Exercise details>
The records that follow must be printed exactly as they are.

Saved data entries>
_ _ _

(** C7: the output of the filter is obtained from the table by deleting
    exactly the rows that do not match, the matching rows staying in their
    relative order, none repeated, none added: it is a subsequence of the
    table, and the only list that selects the matching rows from it. *)
Theorem C7_filter_subsequence (df : DataFrame) (price_min price_max : float)
    (boroughs : list string) :
  exists out : DataFrame,
    filtered_df df (price_min, price_max) boroughs = Ok out
    /\ Selection (keep price_min price_max boroughs) out df
    /\ Subseq out df
    /\ (forall out' : DataFrame,
          Selection (keep price_min price_max boroughs) out' df -> out' = out).
Proof.
  exists (filter (keep price_min price_max boroughs) df).
  split; [ apply (filtered_df_filter df (price_min, price_max)) | ].
  split; [ apply filter_Selection | ].
  split; [ apply filter_Subseq | ].
  intros out' H. now apply Selection_filter.
Qed.

(** C9: with an empty borough set the filter evaluates to the empty table,
    for every table and every price range. *)
Theorem C9_empty_borough_set (df : DataFrame) (price_range : float * float) :
  filtered_df df price_range [] = Ok [].
Proof.
  rewrite filtered_df_filter. f_equal.
  induction df as [| l df IH]; simpl; [ reflexivity | ].
  unfold keep at 1, in_boroughs. simpl. rewrite andb_false_r. exact IH.
Qed.

(** C10: a row whose price is missing (NaN) is left out by the filter, for
    every price range and borough set, and the filter does not raise: both
    comparisons of [between] are false on NaN. *)
Theorem C10_nan_price_excluded (df : DataFrame) (price_range : float * float)
    (boroughs : list string) (l : Listing) :
  is_nan (price l) = true ->
  exists out : DataFrame,
    filtered_df df price_range boroughs = Ok out /\ ~ In l out.
Proof.
  intros Hnan. eexists. split; [ apply filtered_df_filter | ].
  rewrite filter_In. intros [_ Hkeep].
  unfold keep, in_price_range in Hkeep.
  rewrite (F64.leb_nan_r _ _ Hnan) in Hkeep. discriminate.
Qed.

(** C10, at the sample table, whose third row has no price. *)
Lemma C10_nan_price_excluded_witness :
  is_nan (price (nth 2 sample_table value_example)) = true /\
  exists out : DataFrame,
    filtered_df sample_table (0, 1000) ["Manhattan"]%string = Ok out
    /\ ~ In (nth 2 sample_table value_example) out.
Proof.
  split; [ reflexivity | ].
  apply (C10_nan_price_excluded sample_table (0, 1000)). reflexivity.
Defined.

(** ** C5, C1: the value score *)




(** C1, counterexample: the row of the specification's example (price 0, 5
    reviews, rating 5) scores [+infinity], a free row without reviews scores
    NaN, and so no sentinel stands for the score of the rows priced 0. *)
Lemma C1_zero_price_no_sentinel :
  value_score [free_with_reviews] = [infinity]
  /\ value_score [free_without_reviews] = [nan]
  /\ ~ (exists sentinel : float,
          forall l : Listing,
            is_zero (price l) = true -> value_score [l] = [sentinel]).
Proof.
  split; [ reflexivity | split; [ reflexivity | ] ].
  intros [sentinel H].
  pose proof (H free_with_reviews eq_refl) as H1.
  pose proof (H free_without_reviews eq_refl) as H2.
  vm_compute in H1, H2.
  assert (Heq : infinity = nan) by congruence.
  apply (f_equal is_nan) in Heq. vm_compute in Heq. discriminate.
Qed.

(** C1, amended: for a row priced 0 (of either sign) the score is the
    binary64 quotient of the product of its review count and rating by that
    zero, nothing being put in its place: NaN when the product is zero or
    NaN, and [+infinity] or [-infinity] otherwise.  The column is computed
    without an exception and the scores of the rows before and after are
    what they are without that row. *)
Theorem C1_zero_price_score (before after : DataFrame) (r : Listing) :
  is_zero (price r) = true ->
  value_score (before ++ r :: after)
    = value_score before ++ (score_numerator r / price r) :: value_score after
  /\ (is_nan (score_numerator r) = true \/ is_zero (score_numerator r) = true ->
      score_numerator r / price r = nan)
  /\ (is_nan (score_numerator r) = false ->
      is_zero (score_numerator r) = false ->
      score_numerator r / price r = infinity
      \/ score_numerator r / price r = neg_infinity).
Proof.
  intros Hzero. split; [ | split ].
  - rewrite !value_score_rows, map_app. reflexivity.
  - now apply div_zero_nan.
  - now apply div_zero_infinite.
Qed.

(** C1, amended, at a free row with reviews between two priced rows, and
    at a free row without reviews. *)
Lemma C1_zero_price_score_witness :
  is_zero (price free_with_reviews) = true
  /\ value_score ([value_example] ++ free_with_reviews :: [near_liberty])
     = value_score [value_example]
       ++ (score_numerator free_with_reviews / price free_with_reviews)
          :: value_score [near_liberty]
  /\ (score_numerator free_with_reviews / price free_with_reviews = infinity
      \/ score_numerator free_with_reviews / price free_with_reviews
         = neg_infinity)
  /\ score_numerator free_without_reviews / price free_without_reviews = nan.
Proof.
  destruct (C1_zero_price_score [value_example] [near_liberty]
              free_with_reviews eq_refl) as [Hcol [_ Hinf]].
  destruct (C1_zero_price_score [] [] free_without_reviews eq_refl)
    as [_ [Hnan _]].
  split; [ reflexivity | split; [ exact Hcol | split ] ].
  - apply Hinf; reflexivity.
  - apply Hnan. right. reflexivity.
Defined.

_ _ _

Task output>
(** C7: the output of the filter is obtained from the table by deleting
    exactly the rows that do not match, the matching rows staying in their
    relative order, none repeated, none added: it is a subsequence of the
    table, and the only list that selects the matching rows from it. *)
Theorem C7_filter_subsequence (df : DataFrame) (price_min price_max : float)
    (boroughs : list string) :
  exists out : DataFrame,
    filtered_df df (price_min, price_max) boroughs = Ok out
    /\ Selection (keep price_min price_max boroughs) out df
    /\ Subseq out df
    /\ (forall out' : DataFrame,
          Selection (keep price_min price_max boroughs) out' df -> out' = out).
Proof.
  exists (filter (keep price_min price_max boroughs) df).
  split; [ apply (filtered_df_filter df (price_min, price_max)) | ].
  split; [ apply filter_Selection | ].
  split; [ apply filter_Subseq | ].
  intros out' H. now apply Selection_filter.
Qed.

(** C9: with an empty borough set the filter evaluates to the empty table,
    for every table and every price range. *)
Theorem C9_empty_borough_set (df : DataFrame) (price_range : float * float) :
  filtered_df df price_range [] = Ok [].
Proof.
  rewrite filtered_df_filter. f_equal.
  induction df as [| l df IH]; simpl; [ reflexivity | ].
  unfold keep at 1, in_boroughs. simpl. rewrite andb_false_r. exact IH.
Qed.

(** C10: a row whose price is missing (NaN) is left out by the filter, for
    every price range and borough set, and the filter does not raise: both
    comparisons of [between] are false on NaN. *)
Theorem C10_nan_price_excluded (df : DataFrame) (price_range : float * float)
    (boroughs : list string) (l : Listing) :
  is_nan (price l) = true ->
  exists out : DataFrame,
    filtered_df df price_range boroughs = Ok out /\ ~ In l out.
Proof.
  intros Hnan. eexists. split; [ apply filtered_df_filter | ].
  rewrite filter_In. intros [_ Hkeep].
  unfold keep, in_price_range in Hkeep.
  rewrite (F64.leb_nan_r _ _ Hnan) in Hkeep. discriminate.
Qed.

(** C10, at the sample table, whose third row has no price. *)
Lemma C10_nan_price_excluded_witness :
  is_nan (price (nth 2 sample_table value_example)) = true /\
  exists out : DataFrame,
    filtered_df sample_table (0, 1000) ["Manhattan"]%string = Ok out
    /\ ~ In (nth 2 sample_table value_example) out.
Proof.
  split; [ reflexivity | ].
  apply (C10_nan_price_excluded sample_table (0, 1000)). reflexivity.
Defined.

(** ** C5, C1: the value score *)




(** C1, counterexample: the row of the specification's example (price 0, 5
    reviews, rating 5) scores [+infinity], a free row without reviews scores
    NaN, and so no sentinel stands for the score of the rows priced 0. *)
Lemma C1_zero_price_no_sentinel :
  value_score [free_with_reviews] = [infinity]
  /\ value_score [free_without_reviews] = [nan]
  /\ ~ (exists sentinel : float,
          forall l : Listing,
            is_zero (price l) = true -> value_score [l] = [sentinel]).
Proof.
  split; [ reflexivity | split; [ reflexivity | ] ].
  intros [sentinel H].
  pose proof (H free_with_reviews eq_refl) as H1.
  pose proof (H free_without_reviews eq_refl) as H2.
  vm_compute in H1, H2.
  assert (Heq : infinity = nan) by congruence.
  apply (f_equal is_nan) in Heq. vm_compute in Heq. discriminate.
Qed.

(** C1, amended: for a row priced 0 (of either sign) the score is the
    binary64 quotient of the product of its review count and rating by that
    zero, nothing being put in its place: NaN when the product is zero or
    NaN, and [+infinity] or [-infinity] otherwise.  The column is computed
    without an exception and the scores of the rows before and after are
    what they are without that row. *)
Theorem C1_zero_price_score (before after : DataFrame) (r : Listing) :
  is_zero (price r) = true ->
  value_score (before ++ r :: after)
    = value_score before ++ (score_numerator r / price r) :: value_score after
  /\ (is_nan (score_numerator r) = true \/ is_zero (score_numerator r) = true ->
      score_numerator r / price r = nan)
  /\ (is_nan (score_numerator r) = false ->
      is_zero (score_numerator r) = false ->
      score_numerator r / price r = infinity
      \/ score_numerator r / price r = neg_infinity).
Proof.
  intros Hzero. split; [ | split ].
  - rewrite !value_score_rows, map_app. reflexivity.
  - now apply div_zero_nan.
  - now apply div_zero_infinite.
Qed.

(** C1, amended, at a free row with reviews between two priced rows, and
    at a free row without reviews. *)
Lemma C1_zero_price_score_witness :
  is_zero (price free_with_reviews) = true
  /\ value_score ([value_example] ++ free_with_reviews :: [near_liberty])
     = value_score [value_example]
       ++ (score_numerator free_with_reviews / price free_with_reviews)
          :: value_score [near_liberty]
  /\ (score_numerator free_with_reviews / price free_with_reviews = infinity
      \/ score_numerator free_with_reviews / price free_with_reviews
         = neg_infinity)
  /\ score_numerator free_without_reviews / price free_without_reviews = nan.
Proof.
  destruct (C1_zero_price_score [value_example] [near_liberty]
              free_with_reviews eq_refl) as [Hcol [_ Hinf]].
  destruct (C1_zero_price_score [] [] free_without_reviews eq_refl)
    as [_ [Hnan _]].
  split; [ reflexivity | split; [ exact Hcol | split ] ].
  - apply Hinf; reflexivity.
  - apply Hnan. right. reflexivity.
Defined.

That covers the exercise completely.